(Stored items)
Lemma wp_pending_calls closing gone w :
  serving closing gone idle [] w →
  wp (iterM run_functor (map FConnectDestoryed closing)) (λ _ w', serving [] (gone ++ closing) idle [] w') w.
Proof.
  induction closing as [|c closing IH] in gone, w |- *; intros Hs; cbn [map iterM run_functor].
  - wp_step. by rewrite app_nil_r.
  - wp_step. eapply wp_mono; [by eapply wp_connectDestoryed_serving|]. intros [] w1 Hs1. cbv beta.
    eapply wp_mono; [by apply (IH (gone ++ [c]))|]. intros [] w2. by rewrite <- app_assoc.
Qed.

(** The pass over pending calls destroys the connections that were closed. *)
Lemma wp_doPendingFunctions closing w :
  busy closing idle w →
  wp (doPendingFunctions run_functor destroy_functions (ly_loop ly)) (λ _ w', busy [] idle w') w.
Proof.
  intros Hs. unfold doPendingFunctions, upd_loop, get_loop. wp_step.
  eapply (serving_loop_mark (λ x, x <| callingdoPendingFunctions_ := true |>)) in Hs; [|done].
  destruct (serving_loop _ _ _ _ _ Hs) as (loop&Hl&[]).
  eapply wp_deref; [exact Hl|]. rewrite lw_pending. wp_step.
  eapply (serving_set_pending _ _ _ _ []) in Hs.
  eapply wp_mono; [by eapply wp_pending_calls|]. intros [] w1 Hs1. cbv beta. wp_step. cbn [app] in Hs1.
  eapply (serving_loop_mark (λ x, x <| callingdoPendingFunctions_ := false |>)) in Hs1; [|done].
  by apply wp_destroy_functions.
Qed.

(** ** Accepting a connection *)

Lemma serving_conn_fd closing gone h pending c conn w :
  serving closing gone h pending w → conns w !! c = Some conn →
  c_fd conn ∈ open_fds (trace w) ∧ 0 ≤ c_fd conn.
Proof.
  intros Hs Hc. assert (c_fd conn ∈ open_fds (trace w)) as Hin
    by (apply (sv_open _ _ _ _ _ _ Hs); right; by exists c, conn).
  split; [done|by eapply open_fds_nonneg].
Qed.

(** [accept] has failed. *)
Lemma serving_accept_failed closing gone h pending r k w
    (w' := called k (SysAccept4 (ly_listenfd ly)) r w) :
  serving closing gone h pending w → rv r < 0 → reachable_kernel w' → serving closing gone h pending w'.
Proof.
  intros Hs Hr Hk. pose proof Hs as [].
  assert (arrivals (trace w') = arrivals (trace w) ∧ open_fds (trace w') = open_fds (trace w)) as [Harr Ho].
  { unfold w', called. cbn. rewrite arrivals_snoc, open_fds_snoc. unfold open_step. cbn.
    by rewrite (proj2 (Z.leb_gt _ _) Hr). }
  eapply (serving_step ly (λ _, False) (.= rv r) closing gone h pending); try apply _; try done.
  - split; try done. apply calm_accept.
  - intros c conn Hc E. destruct (serving_conn_fd _ _ _ _ _ _ _ Hs Hc). lia.
  - by apply registration_sys.
  - destruct sv_loop as (loop&El&[]). exists loop. split; [done|by split].
  - destruct sv_server as (server&Es&[]). exists server. split; [done|]. split; try done. by rewrite Harr.
  - intros i x Hx. by destruct (sv_chans i x Hx) as (_&_&?).
  - intros fd. by rewrite Ho.
  - intros fd ->. unfold w', called. cbn. rewrite received_snoc, written_snoc. cbn. by rewrite Z.eqb_refl.
Qed.

(** The objects of a connection just accepted. *)
Definition new_name (server : TcpServer) : string := conn_name (s_name server) (nextConnfd_ server).
Definition established (server : TcpServer) (c : nat) (fd : Z) (la : sockaddr_in) : TcpConnection :=
  (new_conn (ly_loop ly) (S c) (new_name server) fd la)
    <| connectionCallback_ := Some kPingpong |> <| messageCallback_ := Some kPingpong |>
    <| c_closeCallback := Some (CloseServer (ly_server ly)) |> <| c_state := kConnected |>.
Definition reading_channel (c : nat) (fd : Z) : Channel :=
  (new_channel (ly_loop ly) c fd) <| events_ := kReadEvent |> <| registeredInEpoller_ := true |>.
Definition filing (server : TcpServer) (c : nat) : TcpServer :=
  server <| nextConnfd_ := nextConnfd_ server + 1 |> <| threadPool_ := threadPool_ server |>
    <| connections_ ::= <[new_name server := c]> |>.

Lemma alive_new c server fd la loop w :
  conns w !! c = Some (established server c fd la) → chans w !! S c = Some (reading_channel c fd) →
  loops w !! ly_loop ly = Some loop → threadId_ loop = cur w → registration (ly_loop ly) w →
  received_on fd (trace w) = [] → written fd (trace w) = [] → fin_sent fd (trace w) = false →
  filed ly c (new_name server) w → alive ly c (established server c fd la) w.
Proof.
  intros Hc Hch Hl Ht HR Hrec Hwr Hfin Hf. pose proof (traffic_nonneg (trace w)).
  destruct wf_ctor as [Hwf Hcont].
  assert (zlen (buffer_ Buffer_ctor) = kCheapPrepend + kInitialSize) as Hsize by by vm_compute.
  split; [|exact Hwf|exact Hcont|cbn [inputBuffer_ upd established new_conn]; lia|exact Hf].
  exists (reading_channel c fd), loop. split; try done.
  - split; try done. split; [by apply registration_weaken|done].
  - cbn. unfold kMaxTraffic, kCheapPrepend, max_size. lia.
  - cbn. rewrite Hrec, Hwr. by rewrite Hcont.
Qed.

Section Accepted.
Context (closing : list nat) (h : focus) (pending : list Functor) (server : TcpServer).
Context (la : sockaddr_in) (k : K) (r1 r2 r3 r4 : SysRes) (w w' : W).
Context (c : nat) (fd : Z) (Ec : c = next_id w) (Efd : rv r1 = fd).
Context (Hs : serving closing [] h pending w) (Hserver : servers w !! ly_server ly = Some server).
Context (Hunused : unused (trace w) fd = true) (Hload : arrivals (trace w) < kMaxArrivals) (Hctl : rv r3 = 0).
Context (Ew : w' = w <| kern := k |>
  <| trace ::= λ t, (((t ++ [(SysAccept4 (ly_listenfd ly), r1)]) ++ [(SysGetsockname fd, r2)])
                     ++ [(SysEpollCtl (ly_epfd ly) EPOLL_CTL_ADD fd kReadEvent, r3)])
                     ++ [(SysSetsockopt fd TCP_NODELAY 1, r4)] |>
  <| next_id := S (S c) |> <| conns ::= <[c := established server c fd la]> |>
  <| chans ::= <[S c := reading_channel c fd]> |>
  <| loops ::= alter (λ x, x <| epoller_ ::= λ e, e <| channels_ ::= <[fd := S c]> |> |>) (ly_loop ly) |>
  <| servers ::= <[ly_server ly := filing server c]> |>).
Context (Hk : reachable_kernel w') (HR : registration (ly_loop ly) w').

Lemma accepted_fresh :
  conns w !! c = None ∧ chans w !! S c = None ∧ (S c ∉ fixed_ids ly) ∧ (fd ∉ base_fds ly) ∧ 0 ≤ fd ∧
  (∀ c2 conn2, conns w !! c2 = Some conn2 → c_fd conn2 ≠ fd).
Proof.
  assert (chans w !! S c = None) as Hno.
  { destruct (chans w !! S c) as [x|] eqn:E; [|done]. apply (sv_chans _ _ _ _ _ _ Hs) in E as (_&Hlt&_).
    lia. }
  apply andb_prop in Hunused as [Hpos%Z.leb_le Hclosed%bool_decide_eq_true]. split_and!; try done.
  - destruct (conns w !! c) as [conn|] eqn:E; [|done].
    destruct (serving_channel _ _ _ _ _ _ _ Hs E) as (_&x&_&_&Hx&_). congruence.
  - destruct (sv_timer _ _ _ _ _ _ Hs) as (x1&H1&_), (sv_wake _ _ _ _ _ _ Hs) as (x2&H2&_),
      (sv_accept _ _ _ _ _ _ Hs) as (x3&H3&_).
    unfold fixed_ids. rewrite !elem_of_cons. intros [E|[E|[E|E%elem_of_nil]]]; [..|done];
      rewrite <- E in *; congruence.
  - intros Hb. apply Hclosed, (sv_open _ _ _ _ _ _ Hs). by left.
  - intros c2 conn2 Hc2 E. apply Hclosed, (sv_open _ _ _ _ _ _ Hs). right. by exists c2, conn2.
Qed.

Lemma accepted_history :
  calm (.= fd) (trace w) (trace w') ∧ arrivals (trace w') = arrivals (trace w) + 1 ∧
  open_fds (trace w') = {[fd]} ∪ open_fds (trace w) ∧
  received_on fd (trace w') = [] ∧ written fd (trace w') = [] ∧ fin_sent fd (trace w') = false.
Proof.
  destruct accepted_fresh as (_&_&_&_&Hpos&_). rewrite Ew. cbn [trace upd]. split_and!.
  - rewrite <- Efd.
    eapply calm_trans; [eapply calm_trans; [eapply calm_trans; [apply calm_accept|]|]|]; by apply calm_snoc.
  - rewrite !arrivals_snoc. cbn. by rewrite Efd, (proj2 (Z.leb_le _ _) Hpos).
  - rewrite !open_fds_snoc. unfold open_step. cbn. by rewrite Efd, (proj2 (Z.leb_le _ _) Hpos).
  - rewrite !received_snoc. cbn. by rewrite Efd, Z.eqb_refl.
  - rewrite !written_snoc. cbn. by rewrite Efd, Z.eqb_refl.
  - rewrite !fin_sent_snoc. cbn. rewrite Efd, !Z.eqb_refl. done.
Qed.

Lemma accepted_filed :
  server_wired ly server w ∧
  (∀ key c', c' ≠ c → filed ly c' key w' ↔ filed ly c' key w) ∧
  (∀ key, filed ly c key w' ↔ key = new_name server).
Proof.
  destruct (sv_server _ _ _ _ _ _ Hs) as (server0&Es&Hsw).
  assert (server0 = server) as -> by (rewrite Es, lookup_singleton_eq in Hserver; by injection Hserver).
  assert (servers w' !! ly_server ly = Some (filing server c)) as Es'
    by (rewrite Ew; cbn; apply lookup_insert_eq).
  pose proof (names_ok_fresh _ (sw_names _ _ _ Hsw)) as Hno. fold (new_name server) in Hno.
  assert (∀ key c', filed ly c' key w' ↔ <[new_name server := c]> (connections_ server) !! key = Some c') as Hf'.
  { intros key c'. unfold filed. rewrite Es'. split; [intros (s'&[= <-]&Hin); exact Hin|].
    intros Hin. eexists. split; [done|]. exact Hin. }
  assert (∀ key c', filed ly c' key w ↔ connections_ server !! key = Some c') as Hf.
  { intros key c'. unfold filed. rewrite Hserver. split; [by intros (s'&[= <-]&Hin)|]. intros Hin. by exists server. }
  destruct accepted_fresh as (Hnew&_). split_and!; [done| |].
  - intros key c' Hne. rewrite Hf', Hf. destruct (decide (key = new_name server)) as [->|Hk'].
    + rewrite lookup_insert_eq, Hno. split; congruence.
    + by rewrite lookup_insert_ne.
  - intros key. rewrite Hf'. destruct (decide (key = new_name server)) as [->|Hk']; [by rewrite lookup_insert_eq|].
    rewrite lookup_insert_ne by done. split; [|done]. intros Hin. apply Hf in Hin.
    apply (sv_filed _ _ _ _ _ _ Hs) in Hin as (conn&Hc&_). congruence.
Qed.

Lemma serving_accepted : serving closing [] h pending w'.
Proof.
  destruct accepted_fresh as (Hnew&Hnewch&Hfix&Hbase&Hpos&Hfds).
  destruct accepted_history as (Hcalm&Harr&Ho&Hrec&Hwr&Hfin).
  destruct accepted_filed as (Hsw&Hfile&Hfile_c). pose proof Hs as [].
  destruct sv_loop as (loop&El&Hlw), sv_server as (server0&Es&_).
  assert (loops w' = {[ly_loop ly := loop <| epoller_ ::= λ e, e <| channels_ ::= <[fd := S c]> |> |>]}) as El'.
  { rewrite Ew. cbn. by rewrite El, alter_singleton_eq. }
  assert (conns w' = <[c := established server c fd la]> (conns w)) as Ec' by by rewrite Ew.
  assert (chans w' = <[S c := reading_channel c fd]> (chans w)) as Ech' by by rewrite Ew.
  assert (c ∉ closing) as Hnc.
  { intros Hin. destruct (sv_present c) as [conn Hc]; [apply elem_of_app; by left|congruence]. }
  eapply (serving_step ly (.= c) (.= fd) closing [] h pending); try apply _; try done.
  - pose proof Hk as Hk'. rewrite Ew in Hcalm, Hk' |- *. split; try done; cbn [conns chans next_id upd].
    + intros c' Hne. by rewrite lookup_insert_ne.
    + intros i Hi. rewrite lookup_insert_ne; [done|]. intros <-. by apply (Hi c).
    + lia.
  - intros c' conn Hc' E. by apply Hfds in Hc'.
  - by intros c' ->.
  - eexists. split; [exact El'|]. destruct Hlw. split; try done. by rewrite Ew.
  - exists (filing server c). split.
    { rewrite Ew. cbn. rewrite Es, insert_singleton_eq. done. }
    destruct Hsw. split; try done.
    + apply names_ok_next; [done|]. rewrite sw_count. unfold kMaxArrivals in Hload. lia.
    + rewrite Harr, Z.add_assoc, <- sw_count. done.
  - intros i x Hx. rewrite Ech' in Hx. apply lookup_insert_Some in Hx as [[<- <-]|[_ Hx]].
    + split; [|done]. cbn. symmetry. apply bool_decide_eq_false. intros E. destruct (sv_handled (S c)) as [x Hx]; [by left|congruence].
    + by destruct (sv_chans i x Hx) as (_&_&?).
  - intros i Hi. apply sv_handled in Hi as [x Hx]. rewrite Ech', lookup_insert_ne by congruence. by eexists.
  - intros key c' -> ->%Hfile_c. exists (established server c fd la). rewrite Ec', lookup_insert_eq.
    split_and!; [done|done|done|apply fresh_notin].
  - intros c' conn -> Hc'. rewrite Ec', lookup_insert_eq in Hc'. injection Hc' as <-. split_and!; [done| |done|].
    + unfold conn_phase. rewrite !bool_decide_eq_false_2 by done. split.
      * eapply alive_new; try done; [by rewrite Ec', lookup_insert_eq|by rewrite Ech', lookup_insert_eq
          |by rewrite El', lookup_singleton_eq|rewrite Ew; apply Hlw|by apply Hfile_c].
      * rewrite Ech', lookup_insert_eq. by eexists _, kReadEvent.
    + intros c2 conn2 Hne Hc2. rewrite Ec', lookup_insert_ne in Hc2 by done. by eapply Hfds.
  - intros c' x -> _. rewrite Ec', lookup_insert_eq. split; [by eexists|]. rewrite Ew. cbn. lia.
  - intros c' -> _. rewrite Ec', lookup_insert_eq. by eexists.
  - intros fd'. rewrite Ho, elem_of_union, elem_of_singleton, sv_open, Ec', fd_used_insert by done. cbn. tauto.
  - intros fd' ->. rewrite Hwr. by apply prefix_nil.
Qed.
End Accepted.

Lemma unused_unmapped closing gone h pending loop fd w :
  serving closing gone h pending w → loops w !! ly_loop ly = Some loop → unused (trace w) fd = true →
  channels_ (epoller_ loop) !! fd = None.
Proof.
  intros Hs Hl [_ Hn%bool_decide_eq_true]%andb_prop. destruct (channels_ _ !! _) as [i|] eqn:E; [|done].
  destruct Hn. apply (sv_open _ _ _ _ _ _ Hs).
  eapply mapped_fd in E as [Hb|(c&conn&Hc&<-&_)]; [by left| |exact Hs|exact Hl]. right. by exists c, conn.
Qed.

(** A connection accepted and filed, about to be established. *)
Definition connecting_conn (server : TcpServer) (c : nat) (fd : Z) (la : sockaddr_in) : TcpConnection :=
  (established server c fd la) <| c_state := kConnecting |>.
Definition filed_world (server : TcpServer) (c : nat) (la : sockaddr_in) (k : K) (r1 r2 : SysRes) (w : W) : W :=
  w <| kern := k |> <| trace ::= λ t, (t ++ [(SysAccept4 (ly_listenfd ly), r1)]) ++ [(SysGetsockname (rv r1), r2)] |>
    <| next_id := S (S c) |> <| conns ::= <[c := connecting_conn server c (rv r1) la]> |>
    <| chans ::= <[S c := new_channel (ly_loop ly) c (rv r1)]> |>
    <| servers ::= <[ly_server ly := filing server c]> |>.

- [Exercise goal]
In the entries above, the lines from the one bearing "pose proof (names_ok_fresh" up to and including the one bearing "destruct accepted_fresh as (Hnew&Hnewch&Hfix&Hbase&Hpos&Hfds)." should be transcribed exactly; no other line is wanted.

- [Result]
  pose proof (names_ok_fresh _ (sw_names _ _ _ Hsw)) as Hno. fold (new_name server) in Hno.
  assert (∀ key c', filed ly c' key w' ↔ <[new_name server := c]> (connections_ server) !! key = Some c') as Hf'.
  { intros key c'. unfold filed. rewrite Es'. split; [intros (s'&[= <-]&Hin); exact Hin|].
    intros Hin. eexists. split; [done|]. exact Hin. }
  assert (∀ key c', filed ly c' key w ↔ connections_ server !! key = Some c') as Hf.
  { intros key c'. unfold filed. rewrite Hserver. split; [by intros (s'&[= <-]&Hin)|]. intros Hin. by exists server. }
  destruct accepted_fresh as (Hnew&_). split_and!; [done| |].
  - intros key c' Hne. rewrite Hf', Hf. destruct (decide (key = new_name server)) as [->|Hk'].
    + rewrite lookup_insert_eq, Hno. split; congruence.
    + by rewrite lookup_insert_ne.
  - intros key. rewrite Hf'. destruct (decide (key = new_name server)) as [->|Hk']; [by rewrite lookup_insert_eq|].
    rewrite lookup_insert_ne by done. split; [|done]. intros Hin. apply Hf in Hin.
    apply (sv_filed _ _ _ _ _ _ Hs) in Hin as (conn&Hc&_). congruence.
Qed.

Lemma serving_accepted : serving closing [] h pending w'.
Proof.
  destruct accepted_fresh as (Hnew&Hnewch&Hfix&Hbase&Hpos&Hfds).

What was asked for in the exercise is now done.